WHAT IS REQUIRED
Where the listing below has a line with "wr_committed (res_u res')", write out exactly that line and every line after it, stopping after the line with "(store (Some file)".

DATA EXCERPTS

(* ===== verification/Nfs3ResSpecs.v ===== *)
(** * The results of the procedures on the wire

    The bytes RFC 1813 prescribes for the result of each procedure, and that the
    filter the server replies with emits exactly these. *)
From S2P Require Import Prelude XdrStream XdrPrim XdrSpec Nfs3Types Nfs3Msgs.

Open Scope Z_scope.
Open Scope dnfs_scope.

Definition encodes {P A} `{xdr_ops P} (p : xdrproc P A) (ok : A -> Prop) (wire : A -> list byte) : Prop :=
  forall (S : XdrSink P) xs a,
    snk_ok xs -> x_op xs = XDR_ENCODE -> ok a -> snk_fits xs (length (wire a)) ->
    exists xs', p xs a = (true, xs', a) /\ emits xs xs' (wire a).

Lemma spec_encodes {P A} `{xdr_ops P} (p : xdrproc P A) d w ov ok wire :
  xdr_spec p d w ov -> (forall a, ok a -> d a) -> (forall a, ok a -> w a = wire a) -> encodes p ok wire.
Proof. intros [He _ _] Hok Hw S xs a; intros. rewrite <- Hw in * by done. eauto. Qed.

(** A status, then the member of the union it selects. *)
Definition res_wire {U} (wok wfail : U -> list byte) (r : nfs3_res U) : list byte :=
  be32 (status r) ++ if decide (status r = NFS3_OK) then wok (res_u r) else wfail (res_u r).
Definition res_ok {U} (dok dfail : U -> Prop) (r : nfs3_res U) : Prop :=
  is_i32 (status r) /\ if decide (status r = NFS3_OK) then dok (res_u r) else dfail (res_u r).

==

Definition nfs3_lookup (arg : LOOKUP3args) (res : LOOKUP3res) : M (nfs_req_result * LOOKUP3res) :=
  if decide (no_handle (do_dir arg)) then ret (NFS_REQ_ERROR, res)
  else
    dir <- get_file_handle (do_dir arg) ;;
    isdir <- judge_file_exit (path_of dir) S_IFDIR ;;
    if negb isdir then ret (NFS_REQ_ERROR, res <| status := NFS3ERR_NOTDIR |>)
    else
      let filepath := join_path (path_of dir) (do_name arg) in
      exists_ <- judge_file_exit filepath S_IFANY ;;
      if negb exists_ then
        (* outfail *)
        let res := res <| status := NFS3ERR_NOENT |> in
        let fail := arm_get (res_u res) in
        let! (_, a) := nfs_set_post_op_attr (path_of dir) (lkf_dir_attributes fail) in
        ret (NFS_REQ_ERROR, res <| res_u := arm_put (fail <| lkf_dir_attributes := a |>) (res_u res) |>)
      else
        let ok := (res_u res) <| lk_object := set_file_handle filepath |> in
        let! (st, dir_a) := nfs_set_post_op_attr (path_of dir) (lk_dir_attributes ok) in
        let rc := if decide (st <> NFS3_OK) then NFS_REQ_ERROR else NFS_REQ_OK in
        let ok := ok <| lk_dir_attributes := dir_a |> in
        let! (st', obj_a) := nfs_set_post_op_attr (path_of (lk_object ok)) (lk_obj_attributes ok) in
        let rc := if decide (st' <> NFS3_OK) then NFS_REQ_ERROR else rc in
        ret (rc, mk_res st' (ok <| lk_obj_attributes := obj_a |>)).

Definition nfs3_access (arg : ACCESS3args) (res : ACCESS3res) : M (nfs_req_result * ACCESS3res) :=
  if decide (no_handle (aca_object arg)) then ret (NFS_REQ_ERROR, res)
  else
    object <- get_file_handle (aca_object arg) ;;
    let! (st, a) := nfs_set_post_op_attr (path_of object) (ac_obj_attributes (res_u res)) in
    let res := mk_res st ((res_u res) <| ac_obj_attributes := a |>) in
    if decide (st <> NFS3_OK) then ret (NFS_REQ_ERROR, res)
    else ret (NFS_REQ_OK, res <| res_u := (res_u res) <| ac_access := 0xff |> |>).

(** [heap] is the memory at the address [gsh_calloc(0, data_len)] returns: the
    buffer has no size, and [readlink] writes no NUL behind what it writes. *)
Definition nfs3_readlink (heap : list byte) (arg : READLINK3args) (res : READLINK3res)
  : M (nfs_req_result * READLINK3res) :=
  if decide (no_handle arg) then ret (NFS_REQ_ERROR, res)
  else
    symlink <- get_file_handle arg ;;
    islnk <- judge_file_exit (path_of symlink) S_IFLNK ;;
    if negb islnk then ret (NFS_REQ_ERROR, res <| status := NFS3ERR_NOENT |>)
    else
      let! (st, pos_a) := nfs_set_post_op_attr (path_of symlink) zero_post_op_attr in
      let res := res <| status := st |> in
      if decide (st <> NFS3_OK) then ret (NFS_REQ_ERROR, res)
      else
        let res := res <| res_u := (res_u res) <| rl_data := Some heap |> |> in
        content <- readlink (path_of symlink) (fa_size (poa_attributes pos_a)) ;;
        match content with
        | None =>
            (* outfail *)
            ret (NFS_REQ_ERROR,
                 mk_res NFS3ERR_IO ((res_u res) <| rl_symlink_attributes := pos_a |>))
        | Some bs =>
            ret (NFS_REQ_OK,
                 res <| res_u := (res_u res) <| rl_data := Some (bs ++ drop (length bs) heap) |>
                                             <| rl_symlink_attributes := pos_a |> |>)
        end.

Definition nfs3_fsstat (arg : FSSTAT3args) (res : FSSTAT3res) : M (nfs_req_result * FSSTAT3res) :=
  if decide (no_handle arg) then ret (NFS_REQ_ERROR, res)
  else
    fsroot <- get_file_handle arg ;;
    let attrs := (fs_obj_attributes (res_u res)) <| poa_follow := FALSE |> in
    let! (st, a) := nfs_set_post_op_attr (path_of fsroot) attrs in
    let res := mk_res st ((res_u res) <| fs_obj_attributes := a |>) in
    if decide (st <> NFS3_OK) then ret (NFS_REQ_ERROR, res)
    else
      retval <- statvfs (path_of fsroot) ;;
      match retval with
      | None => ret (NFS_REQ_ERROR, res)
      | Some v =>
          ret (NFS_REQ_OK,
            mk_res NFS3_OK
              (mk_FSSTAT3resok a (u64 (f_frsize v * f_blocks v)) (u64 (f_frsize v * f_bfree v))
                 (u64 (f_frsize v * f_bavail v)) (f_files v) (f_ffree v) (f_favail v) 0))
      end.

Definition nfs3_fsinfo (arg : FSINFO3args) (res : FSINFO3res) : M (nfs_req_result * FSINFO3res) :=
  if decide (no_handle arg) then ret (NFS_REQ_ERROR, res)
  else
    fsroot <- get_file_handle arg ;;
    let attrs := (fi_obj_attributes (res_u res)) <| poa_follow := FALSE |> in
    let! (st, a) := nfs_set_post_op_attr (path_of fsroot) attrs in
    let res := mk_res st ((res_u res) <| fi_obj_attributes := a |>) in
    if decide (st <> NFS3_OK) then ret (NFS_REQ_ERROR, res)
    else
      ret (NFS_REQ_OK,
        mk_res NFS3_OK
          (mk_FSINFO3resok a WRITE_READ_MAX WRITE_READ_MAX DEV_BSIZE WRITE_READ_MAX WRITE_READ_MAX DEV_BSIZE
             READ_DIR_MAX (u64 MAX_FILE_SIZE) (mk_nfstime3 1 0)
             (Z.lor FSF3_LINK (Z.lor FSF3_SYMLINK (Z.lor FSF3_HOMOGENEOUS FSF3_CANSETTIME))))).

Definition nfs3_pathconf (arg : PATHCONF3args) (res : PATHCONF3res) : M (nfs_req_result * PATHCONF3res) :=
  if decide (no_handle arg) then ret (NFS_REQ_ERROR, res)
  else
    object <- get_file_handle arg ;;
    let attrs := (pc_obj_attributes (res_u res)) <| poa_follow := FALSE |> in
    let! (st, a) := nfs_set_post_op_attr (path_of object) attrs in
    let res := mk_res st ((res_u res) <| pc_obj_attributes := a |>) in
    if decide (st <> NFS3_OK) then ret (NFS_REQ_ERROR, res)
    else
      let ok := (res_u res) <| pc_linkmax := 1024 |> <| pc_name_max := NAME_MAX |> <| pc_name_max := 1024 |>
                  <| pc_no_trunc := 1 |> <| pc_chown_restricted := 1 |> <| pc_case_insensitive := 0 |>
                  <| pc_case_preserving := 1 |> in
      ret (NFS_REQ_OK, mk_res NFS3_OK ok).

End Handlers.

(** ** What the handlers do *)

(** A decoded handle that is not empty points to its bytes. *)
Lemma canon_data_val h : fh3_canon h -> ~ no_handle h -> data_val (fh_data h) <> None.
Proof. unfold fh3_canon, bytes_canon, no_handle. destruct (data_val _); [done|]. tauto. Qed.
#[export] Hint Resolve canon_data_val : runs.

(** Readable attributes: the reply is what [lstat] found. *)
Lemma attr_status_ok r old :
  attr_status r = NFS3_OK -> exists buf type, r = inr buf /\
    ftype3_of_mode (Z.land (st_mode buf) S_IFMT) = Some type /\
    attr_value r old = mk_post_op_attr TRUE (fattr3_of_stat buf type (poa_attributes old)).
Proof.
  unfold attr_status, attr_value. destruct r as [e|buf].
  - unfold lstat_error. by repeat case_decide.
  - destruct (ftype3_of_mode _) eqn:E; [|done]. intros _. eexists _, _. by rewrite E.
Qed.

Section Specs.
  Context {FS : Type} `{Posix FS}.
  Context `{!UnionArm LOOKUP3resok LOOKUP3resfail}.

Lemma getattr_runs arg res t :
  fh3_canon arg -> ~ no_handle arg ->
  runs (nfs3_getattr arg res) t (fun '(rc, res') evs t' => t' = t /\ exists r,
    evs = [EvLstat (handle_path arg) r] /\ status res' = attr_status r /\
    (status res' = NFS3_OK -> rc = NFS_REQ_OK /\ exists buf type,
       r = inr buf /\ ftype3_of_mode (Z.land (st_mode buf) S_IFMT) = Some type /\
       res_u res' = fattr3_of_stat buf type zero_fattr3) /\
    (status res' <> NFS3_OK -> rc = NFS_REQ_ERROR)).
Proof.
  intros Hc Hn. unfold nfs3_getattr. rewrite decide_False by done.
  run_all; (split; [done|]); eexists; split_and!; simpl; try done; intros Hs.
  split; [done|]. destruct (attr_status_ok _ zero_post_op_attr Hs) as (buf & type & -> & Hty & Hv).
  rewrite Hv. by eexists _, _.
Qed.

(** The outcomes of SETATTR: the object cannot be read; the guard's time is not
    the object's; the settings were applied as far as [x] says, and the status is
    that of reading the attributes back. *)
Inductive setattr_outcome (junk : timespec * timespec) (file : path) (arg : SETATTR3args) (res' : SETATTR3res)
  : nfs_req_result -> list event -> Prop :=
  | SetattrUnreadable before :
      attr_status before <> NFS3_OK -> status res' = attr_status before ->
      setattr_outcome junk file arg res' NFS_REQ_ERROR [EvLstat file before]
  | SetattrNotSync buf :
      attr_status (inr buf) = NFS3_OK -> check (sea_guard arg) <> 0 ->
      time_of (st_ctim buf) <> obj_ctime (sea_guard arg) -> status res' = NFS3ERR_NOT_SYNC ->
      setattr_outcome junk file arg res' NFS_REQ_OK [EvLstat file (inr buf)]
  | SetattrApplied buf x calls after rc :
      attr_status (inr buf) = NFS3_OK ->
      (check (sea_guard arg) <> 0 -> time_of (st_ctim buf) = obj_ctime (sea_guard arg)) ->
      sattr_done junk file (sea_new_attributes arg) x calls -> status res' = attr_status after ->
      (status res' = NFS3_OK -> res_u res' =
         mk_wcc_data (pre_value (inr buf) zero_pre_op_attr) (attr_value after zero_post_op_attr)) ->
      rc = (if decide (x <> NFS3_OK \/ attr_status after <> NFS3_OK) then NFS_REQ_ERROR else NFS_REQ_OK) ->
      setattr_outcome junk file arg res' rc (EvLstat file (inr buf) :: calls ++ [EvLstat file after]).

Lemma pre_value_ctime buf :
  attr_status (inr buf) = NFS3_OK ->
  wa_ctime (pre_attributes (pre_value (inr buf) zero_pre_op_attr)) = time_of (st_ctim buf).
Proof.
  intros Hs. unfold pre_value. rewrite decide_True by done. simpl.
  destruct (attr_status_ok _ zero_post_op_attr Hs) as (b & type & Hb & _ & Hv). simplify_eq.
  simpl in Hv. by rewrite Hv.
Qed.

...

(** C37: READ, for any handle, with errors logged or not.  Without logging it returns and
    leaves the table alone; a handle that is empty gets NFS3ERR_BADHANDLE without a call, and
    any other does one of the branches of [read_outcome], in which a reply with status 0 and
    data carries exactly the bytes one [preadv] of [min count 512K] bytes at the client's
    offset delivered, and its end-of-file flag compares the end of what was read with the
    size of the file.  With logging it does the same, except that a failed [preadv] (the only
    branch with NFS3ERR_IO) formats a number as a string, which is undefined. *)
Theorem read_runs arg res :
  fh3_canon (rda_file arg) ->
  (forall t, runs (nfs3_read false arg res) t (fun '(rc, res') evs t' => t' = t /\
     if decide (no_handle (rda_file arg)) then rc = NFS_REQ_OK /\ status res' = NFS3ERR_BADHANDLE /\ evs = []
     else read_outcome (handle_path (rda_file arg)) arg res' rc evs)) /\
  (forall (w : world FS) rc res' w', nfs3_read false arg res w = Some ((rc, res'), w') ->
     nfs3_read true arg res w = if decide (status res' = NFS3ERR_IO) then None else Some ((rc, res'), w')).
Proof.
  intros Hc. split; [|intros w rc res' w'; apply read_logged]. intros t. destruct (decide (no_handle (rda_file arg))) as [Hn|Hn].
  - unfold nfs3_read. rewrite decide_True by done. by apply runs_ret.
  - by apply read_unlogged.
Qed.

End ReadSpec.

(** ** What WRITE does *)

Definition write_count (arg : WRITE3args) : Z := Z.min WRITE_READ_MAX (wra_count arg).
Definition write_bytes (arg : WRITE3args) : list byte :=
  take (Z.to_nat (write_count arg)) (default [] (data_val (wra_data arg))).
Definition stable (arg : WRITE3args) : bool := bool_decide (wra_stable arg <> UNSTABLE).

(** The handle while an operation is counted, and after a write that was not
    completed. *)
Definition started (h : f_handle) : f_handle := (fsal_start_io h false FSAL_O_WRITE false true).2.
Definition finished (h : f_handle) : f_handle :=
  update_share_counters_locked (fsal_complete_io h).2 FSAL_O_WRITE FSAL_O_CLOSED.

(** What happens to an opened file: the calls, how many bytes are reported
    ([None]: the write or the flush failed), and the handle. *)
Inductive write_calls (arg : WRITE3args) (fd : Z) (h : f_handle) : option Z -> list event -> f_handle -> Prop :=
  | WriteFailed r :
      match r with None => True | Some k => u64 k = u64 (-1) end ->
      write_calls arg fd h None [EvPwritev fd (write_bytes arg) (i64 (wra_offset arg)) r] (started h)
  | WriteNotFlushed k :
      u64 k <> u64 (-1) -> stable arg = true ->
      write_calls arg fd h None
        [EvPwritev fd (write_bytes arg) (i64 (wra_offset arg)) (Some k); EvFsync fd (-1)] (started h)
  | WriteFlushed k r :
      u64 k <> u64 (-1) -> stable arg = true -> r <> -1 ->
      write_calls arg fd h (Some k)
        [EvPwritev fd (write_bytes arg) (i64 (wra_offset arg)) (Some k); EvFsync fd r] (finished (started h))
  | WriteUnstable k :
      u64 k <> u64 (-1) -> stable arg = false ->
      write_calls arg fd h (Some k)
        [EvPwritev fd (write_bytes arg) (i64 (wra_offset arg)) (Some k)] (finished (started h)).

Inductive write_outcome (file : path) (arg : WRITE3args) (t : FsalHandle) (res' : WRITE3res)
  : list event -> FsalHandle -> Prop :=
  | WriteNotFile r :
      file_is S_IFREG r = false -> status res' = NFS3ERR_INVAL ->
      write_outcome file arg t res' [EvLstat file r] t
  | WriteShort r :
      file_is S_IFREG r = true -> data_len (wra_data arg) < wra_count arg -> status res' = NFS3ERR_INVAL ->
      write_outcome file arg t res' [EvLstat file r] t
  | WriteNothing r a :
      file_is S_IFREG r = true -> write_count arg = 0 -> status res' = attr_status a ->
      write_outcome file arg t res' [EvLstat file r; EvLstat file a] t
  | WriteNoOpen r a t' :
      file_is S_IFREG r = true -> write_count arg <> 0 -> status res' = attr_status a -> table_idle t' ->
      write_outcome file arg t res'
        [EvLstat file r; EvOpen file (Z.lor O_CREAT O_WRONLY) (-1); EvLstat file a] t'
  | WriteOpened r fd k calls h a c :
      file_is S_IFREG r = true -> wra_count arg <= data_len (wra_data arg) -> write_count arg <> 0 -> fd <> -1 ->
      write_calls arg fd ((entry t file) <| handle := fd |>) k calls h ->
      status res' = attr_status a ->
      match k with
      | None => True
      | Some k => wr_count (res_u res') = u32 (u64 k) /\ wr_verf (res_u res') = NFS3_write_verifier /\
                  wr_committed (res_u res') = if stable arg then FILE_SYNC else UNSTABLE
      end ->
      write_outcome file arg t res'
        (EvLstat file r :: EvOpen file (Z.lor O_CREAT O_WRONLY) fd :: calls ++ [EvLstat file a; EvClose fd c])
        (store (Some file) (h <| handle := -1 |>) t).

ANSWER TO THIS EXERCISE
                  wr_committed (res_u res') = if stable arg then FILE_SYNC else UNSTABLE
      end ->
      write_outcome file arg t res'
        (EvLstat file r :: EvOpen file (Z.lor O_CREAT O_WRONLY) fd :: calls ++ [EvLstat file a; EvClose fd c])
        (store (Some file) (h <| handle := -1 |>) t).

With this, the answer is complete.